[Items from a data source]
Lemma release_one now e w expired q q1 q2 q' :
  heap_ordered (heap_ q) -> (exists h, heap_ q = e :: h) -> e.1 <= now ->
  waits_of q !! e.2 = Some w -> waits_of q1 = <[e.2 := []]> (waits_of q) -> waits_of q2 = waits_of q1 ->
  heap_ q ≡ₚ e :: heap_ q2 -> (e.2 ∉ (heap_ q2).*2) -> released now expired q2 q' ->
  released now (e :: expired) q q' /\ (e :: expired) ≫= waits_at q = w ++ (expired ≫= waits_at q2).
Proof.
  intros Ho [h Hh] Hle Hw Hw1 Hw2 Hp Hnin [Hp' Hs He Hl Hoth Hpend].
  assert (e.2 ∉ expired.*2) as Hne.
  { intros Hin. apply Hnin. rewrite Hp', fmap_app, elem_of_app. by left. }
  assert (expired ≫= waits_at q = expired ≫= waits_at q2) as Hsame.
  { apply bind_ext_in. intros x Hx. unfold waits_at. rewrite Hw2, Hw1, lookup_insert_ne; [done|].
    intros Heq. apply Hne. rewrite Heq. by apply list_elem_of_fmap_2. }
  assert ((e :: expired) ≫= waits_at q = w ++ (expired ≫= waits_at q2)) as Hbind.
  { cbn. by rewrite (waits_at_lookup q e w Hw), <- Hsame. }
  split; [|done]. split.
  - by rewrite Hp, Hp'.
  - constructor; [done|]. apply Forall_forall. intros x Hx. rewrite Hh in Ho. apply (heap_root_elem e h x Ho).
    rewrite <- Hh, Hp, Hp'. right. apply elem_of_app. by left.
  - intros x [->|Hx]%elem_of_cons; [done|by apply He].
  - done.
  - intros u Hu. rewrite fmap_cons, not_elem_of_cons in Hu. destruct Hu as [Hu1 Hu2].
    by rewrite Hoth, Hw2, Hw1, lookup_insert_ne.
  - rewrite Hbind, <- (assoc_L (++)), Hpend. unfold tq_pending. rewrite Hw2, Hw1.
    pose proof (gather_insert (fun w => w) (waits_of q) e.2 w [] Hw) as Hg. rewrite app_nil_r in Hg.
    rewrite <- Hg. by rewrite Permutation_app_comm.
Qed.

Lemma released_nil now q : (forall e, e ∈ heap_ q -> now < e.1) -> released now [] q q.
Proof. intros Hl. split; [done|constructor|by intros e ?%not_elem_of_nil|done|done|done]. Qed.

Lemma ready_loop_spec fuel order q now : tq_inv order q -> (length (heap_ q) < fuel)%nat ->
  exists q' order' expired, ready_loop fuel now q = ([], q', Ok (expired ≫= waits_at q)) /\
    tq_inv order' q' /\ reads q' = reads q /\ released now expired q q'.
Proof.
  revert order q. induction fuel as [|fuel IH]; intros order q Hinv Hf; [lia|]. cbn [ready_loop]. rewrite run_get.
  destruct (heap_ q) as [|e h] eqn:Hh.
  { exists q, order, []. split; [done|]. split; [done|]. split; [done|].
    apply released_nil. rewrite Hh. by intros x ?%not_elem_of_nil. }
  pose proof (ti_ordered _ _ Hinv) as Ho.
  assert (e.2 ∈ (heap_ q).*2) as Hin by (rewrite Hh, fmap_cons; left).
  pose proof (ti_heap _ _ Hinv _ Hin) as Horder. unfold less_than.
  destruct (Z.ltb_spec now e.1) as [Hlt|Hle].
  { exists q, order, []. split; [done|]. split; [done|]. split; [done|].
    apply released_nil. intros x Hx. rewrite Hh in *. pose proof (heap_root_elem e h x Ho Hx). lia. }
  destruct (order_data order q e.2 Hinv Horder) as [w Hw].
  destruct (take_waits_spec q e.2 w Hw) as (q1 & Hr1 & Hq1).
  rewrite (run_bind_ok _ _ _ _ _ _ Hr1), after_nil.
  pose proof (rewaited_inv order e.2 [] q q1 Hinv Hq1 (or_introl Horder)) as Hinv1.
  destruct (remove_timer_spec order q1 e.2 Hinv1 Horder) as (q2 & order2 & Hr2 & Hinv2 & Hp2 & Hw2 & Hre2 & Hgone & _ & es & Hes & Heq).
  { rewrite (rw_waits _ _ _ _ Hq1). apply lookup_insert_eq. }
  rewrite (run_bind_ok _ _ _ _ _ _ Hr2), after_nil. rewrite (rw_heap _ _ _ _ Hq1) in Hes.
  assert (heap_ q ≡ₚ e :: heap_ q2) as Hp.
  { apply (only_entry _ _ es e); [by apply heap_nodup, (ti_consistent _ _ Hinv)|done|done|done|rewrite Hh; left]. }
  destruct (IH order2 q2 Hinv2) as (q' & order' & expired & Hr' & Hinv' & Hre' & Hrel).
  { apply Permutation_length in Hp. rewrite Hh in Hp. cbn in *. lia. }
  destruct (release_one now e w expired q q1 q2 q') as [Hrel' Hbind]; try done; [by eauto|apply Hq1|].
  exists q', order', (e :: expired). rewrite (run_bind_ok _ _ _ _ _ _ Hr'), Hbind.
  split; [done|]. split; [done|]. split; [|done].
  rewrite Hre', Hre2. apply (rw_reads _ _ _ _ Hq1).
Qed.

Lemma reads_inv order q n : tq_inv order q -> tq_inv order (set_reads n q).
Proof. by intros []. Qed.

Lemma get_ready_spec clock order q : tq_inv order q ->
  exists q' order' expired now, get_ready_timers clock q = ([], q', Ok (expired ≫= waits_at q)) /\
    tq_inv order' q' /\ released now expired q q' /\ (heap_ q <> [] -> now = clock (reads q)).
Proof.
  intros Hinv. unfold get_ready_timers. rewrite run_get. destruct (heap_ q) as [|e h] eqn:Hh.
  - exists q, order, [], 0. split; [done|]. split; [done|]. split; [|done].
    apply released_nil. rewrite Hh. by intros x ?%not_elem_of_nil.
  - unfold clock_now. rewrite run_bind_bind, run_get, run_bind_bind, run_modify, run_ret.
    destruct (ready_loop_spec (fuel_of q) order (set_reads (S (reads q)) q) (clock (reads q)))
      as (q' & order' & expired & Hr & Hinv' & _ & Hrel); [by apply reads_inv|unfold fuel_of; cbn; lia|].
    exists q', order', expired, (clock (reads q)). split; [done|]. split; [done|]. split; [|done].
    by destruct Hrel.
Qed.

(** *** All timers *)

(** The part of the list that is left: linked forwards. *)
Record chained (order : list nat) (q : TimerQueue) : Prop := {
  ch_nodup : NoDup order;
  ch_first : timers_ q = head order;
  ch_next l1 t l2 : order = l1 ++ t :: l2 -> exists p, links q !! t = Some (head l2, p);
  ch_idle_links t l : links q !! t = Some l -> t ∉ order -> l = (None, None);
  ch_idle_waits t w : waits_of q !! t = Some w -> t ∉ order -> w = [];
}.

Action item: Nothing but the lines from the start of the data above through the line with "intros Heq. apply" should appear in your answer, copied exactly.

Solution to this task:
Lemma release_one now e w expired q q1 q2 q' :
  heap_ordered (heap_ q) -> (exists h, heap_ q = e :: h) -> e.1 <= now ->
  waits_of q !! e.2 = Some w -> waits_of q1 = <[e.2 := []]> (waits_of q) -> waits_of q2 = waits_of q1 ->
  heap_ q ≡ₚ e :: heap_ q2 -> (e.2 ∉ (heap_ q2).*2) -> released now expired q2 q' ->
  released now (e :: expired) q q' /\ (e :: expired) ≫= waits_at q = w ++ (expired ≫= waits_at q2).
Proof.
  intros Ho [h Hh] Hle Hw Hw1 Hw2 Hp Hnin [Hp' Hs He Hl Hoth Hpend].
  assert (e.2 ∉ expired.*2) as Hne.
  { intros Hin. apply Hnin. rewrite Hp', fmap_app, elem_of_app. by left. }
  assert (expired ≫= waits_at q = expired ≫= waits_at q2) as Hsame.
  { apply bind_ext_in. intros x Hx. unfold waits_at. rewrite Hw2, Hw1, lookup_insert_ne; [done|].
    intros Heq. apply Hne. rewrite Heq. by apply list_elem_of_fmap_2. }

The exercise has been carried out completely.